## Exercise description
Although the data below holds other lines too, output only those from the line with "unfold assemble_step_ok. rewrite" up to and including the line with "as Hsome; [done|].", exactly as they appear.

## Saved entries

---

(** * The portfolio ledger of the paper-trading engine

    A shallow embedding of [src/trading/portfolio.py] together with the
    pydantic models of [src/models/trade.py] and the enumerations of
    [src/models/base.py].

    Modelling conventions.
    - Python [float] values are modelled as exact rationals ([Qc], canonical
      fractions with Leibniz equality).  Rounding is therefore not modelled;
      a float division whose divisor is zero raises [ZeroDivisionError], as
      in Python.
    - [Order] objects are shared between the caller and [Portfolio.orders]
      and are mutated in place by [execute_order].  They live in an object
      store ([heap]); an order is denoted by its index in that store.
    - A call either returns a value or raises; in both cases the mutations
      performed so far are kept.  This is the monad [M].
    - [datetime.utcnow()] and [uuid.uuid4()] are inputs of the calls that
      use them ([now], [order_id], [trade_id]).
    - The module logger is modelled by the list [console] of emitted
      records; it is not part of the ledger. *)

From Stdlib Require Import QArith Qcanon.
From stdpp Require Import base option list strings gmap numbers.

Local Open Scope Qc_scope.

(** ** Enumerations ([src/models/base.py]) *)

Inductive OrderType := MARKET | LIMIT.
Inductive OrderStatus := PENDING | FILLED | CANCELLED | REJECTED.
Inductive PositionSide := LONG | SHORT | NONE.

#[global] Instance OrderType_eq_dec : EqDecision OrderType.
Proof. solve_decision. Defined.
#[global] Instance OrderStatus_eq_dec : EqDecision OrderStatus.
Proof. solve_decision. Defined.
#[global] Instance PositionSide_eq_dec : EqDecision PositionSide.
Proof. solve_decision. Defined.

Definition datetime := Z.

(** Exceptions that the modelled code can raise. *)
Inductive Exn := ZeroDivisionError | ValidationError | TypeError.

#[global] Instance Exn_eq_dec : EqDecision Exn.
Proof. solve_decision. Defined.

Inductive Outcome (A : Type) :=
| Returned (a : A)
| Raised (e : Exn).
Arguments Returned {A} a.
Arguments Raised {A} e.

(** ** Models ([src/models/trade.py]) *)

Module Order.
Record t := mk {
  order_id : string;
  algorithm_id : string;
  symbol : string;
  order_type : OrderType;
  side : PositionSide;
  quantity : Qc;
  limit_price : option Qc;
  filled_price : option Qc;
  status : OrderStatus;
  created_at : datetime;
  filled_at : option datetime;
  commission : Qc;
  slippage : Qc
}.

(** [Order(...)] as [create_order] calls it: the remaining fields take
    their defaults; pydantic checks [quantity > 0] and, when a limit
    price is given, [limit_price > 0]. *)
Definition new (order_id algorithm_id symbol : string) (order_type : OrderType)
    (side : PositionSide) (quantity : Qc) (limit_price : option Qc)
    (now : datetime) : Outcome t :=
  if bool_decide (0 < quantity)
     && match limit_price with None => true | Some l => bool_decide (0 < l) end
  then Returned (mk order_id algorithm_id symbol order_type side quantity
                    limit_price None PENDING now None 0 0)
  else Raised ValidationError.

---

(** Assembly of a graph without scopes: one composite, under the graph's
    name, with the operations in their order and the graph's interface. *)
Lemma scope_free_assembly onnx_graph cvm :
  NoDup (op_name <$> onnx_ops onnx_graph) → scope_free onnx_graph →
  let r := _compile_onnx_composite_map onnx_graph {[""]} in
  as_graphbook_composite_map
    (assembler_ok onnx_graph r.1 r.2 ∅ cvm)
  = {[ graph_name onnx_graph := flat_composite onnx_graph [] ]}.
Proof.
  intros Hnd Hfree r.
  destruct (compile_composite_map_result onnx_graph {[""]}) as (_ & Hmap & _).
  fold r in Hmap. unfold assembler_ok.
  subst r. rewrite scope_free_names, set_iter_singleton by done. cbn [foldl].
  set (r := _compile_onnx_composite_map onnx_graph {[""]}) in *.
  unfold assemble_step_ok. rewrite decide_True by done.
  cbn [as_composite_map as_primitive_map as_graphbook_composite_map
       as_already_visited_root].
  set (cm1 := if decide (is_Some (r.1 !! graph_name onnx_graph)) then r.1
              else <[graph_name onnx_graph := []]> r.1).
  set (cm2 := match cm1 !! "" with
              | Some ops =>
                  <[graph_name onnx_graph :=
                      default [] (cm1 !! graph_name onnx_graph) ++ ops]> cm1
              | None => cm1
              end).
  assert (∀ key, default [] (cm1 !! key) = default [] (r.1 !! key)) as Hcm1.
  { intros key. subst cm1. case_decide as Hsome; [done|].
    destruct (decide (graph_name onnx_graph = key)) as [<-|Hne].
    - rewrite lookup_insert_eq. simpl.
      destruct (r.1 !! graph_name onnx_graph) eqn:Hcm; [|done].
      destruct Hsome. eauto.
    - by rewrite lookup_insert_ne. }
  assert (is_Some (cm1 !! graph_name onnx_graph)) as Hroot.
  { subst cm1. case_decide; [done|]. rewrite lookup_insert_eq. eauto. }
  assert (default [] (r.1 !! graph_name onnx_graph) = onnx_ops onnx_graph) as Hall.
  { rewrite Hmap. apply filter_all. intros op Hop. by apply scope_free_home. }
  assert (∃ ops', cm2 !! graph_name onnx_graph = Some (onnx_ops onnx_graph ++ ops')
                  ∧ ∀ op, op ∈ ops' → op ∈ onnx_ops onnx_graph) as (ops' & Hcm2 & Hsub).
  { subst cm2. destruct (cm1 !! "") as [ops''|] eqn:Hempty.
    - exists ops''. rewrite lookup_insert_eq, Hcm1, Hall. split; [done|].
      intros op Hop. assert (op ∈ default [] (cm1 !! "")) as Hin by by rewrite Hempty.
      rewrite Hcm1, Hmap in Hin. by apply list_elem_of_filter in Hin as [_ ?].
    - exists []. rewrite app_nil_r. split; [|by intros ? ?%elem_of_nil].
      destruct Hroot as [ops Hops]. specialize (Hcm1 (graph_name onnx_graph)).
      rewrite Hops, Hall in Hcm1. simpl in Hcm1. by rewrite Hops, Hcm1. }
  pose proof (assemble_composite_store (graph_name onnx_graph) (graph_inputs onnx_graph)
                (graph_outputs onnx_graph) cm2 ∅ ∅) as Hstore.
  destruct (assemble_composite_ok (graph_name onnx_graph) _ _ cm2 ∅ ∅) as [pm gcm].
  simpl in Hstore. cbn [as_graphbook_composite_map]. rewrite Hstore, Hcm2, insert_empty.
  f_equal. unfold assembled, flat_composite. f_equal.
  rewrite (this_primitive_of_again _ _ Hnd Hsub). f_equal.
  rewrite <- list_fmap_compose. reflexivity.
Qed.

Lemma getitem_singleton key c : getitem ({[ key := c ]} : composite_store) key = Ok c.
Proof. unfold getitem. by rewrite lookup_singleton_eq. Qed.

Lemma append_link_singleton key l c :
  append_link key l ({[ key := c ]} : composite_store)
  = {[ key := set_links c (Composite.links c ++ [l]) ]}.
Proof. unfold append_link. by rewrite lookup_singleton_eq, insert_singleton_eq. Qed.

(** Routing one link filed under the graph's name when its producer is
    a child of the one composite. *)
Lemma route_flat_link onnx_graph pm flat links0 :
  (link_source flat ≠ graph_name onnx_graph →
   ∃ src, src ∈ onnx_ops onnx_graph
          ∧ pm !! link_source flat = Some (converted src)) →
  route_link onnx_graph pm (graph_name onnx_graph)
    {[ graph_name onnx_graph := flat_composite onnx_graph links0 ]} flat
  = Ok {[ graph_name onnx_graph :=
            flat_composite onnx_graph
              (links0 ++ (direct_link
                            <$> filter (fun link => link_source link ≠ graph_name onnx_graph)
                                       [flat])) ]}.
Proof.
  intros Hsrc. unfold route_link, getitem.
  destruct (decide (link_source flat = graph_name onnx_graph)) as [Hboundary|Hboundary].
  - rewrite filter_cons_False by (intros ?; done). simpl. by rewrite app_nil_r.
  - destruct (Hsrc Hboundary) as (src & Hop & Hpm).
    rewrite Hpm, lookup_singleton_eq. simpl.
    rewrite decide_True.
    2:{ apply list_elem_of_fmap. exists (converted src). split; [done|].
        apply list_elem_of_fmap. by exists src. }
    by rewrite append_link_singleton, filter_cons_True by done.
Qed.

---

## Task answer
  unfold assemble_step_ok. rewrite decide_True by done.
  cbn [as_composite_map as_primitive_map as_graphbook_composite_map
       as_already_visited_root].
  set (cm1 := if decide (is_Some (r.1 !! graph_name onnx_graph)) then r.1
              else <[graph_name onnx_graph := []]> r.1).
  set (cm2 := match cm1 !! "" with
              | Some ops =>
                  <[graph_name onnx_graph :=
                      default [] (cm1 !! graph_name onnx_graph) ++ ops]> cm1
              | None => cm1
              end).
  assert (∀ key, default [] (cm1 !! key) = default [] (r.1 !! key)) as Hcm1.
  { intros key. subst cm1. case_decide as Hsome; [done|].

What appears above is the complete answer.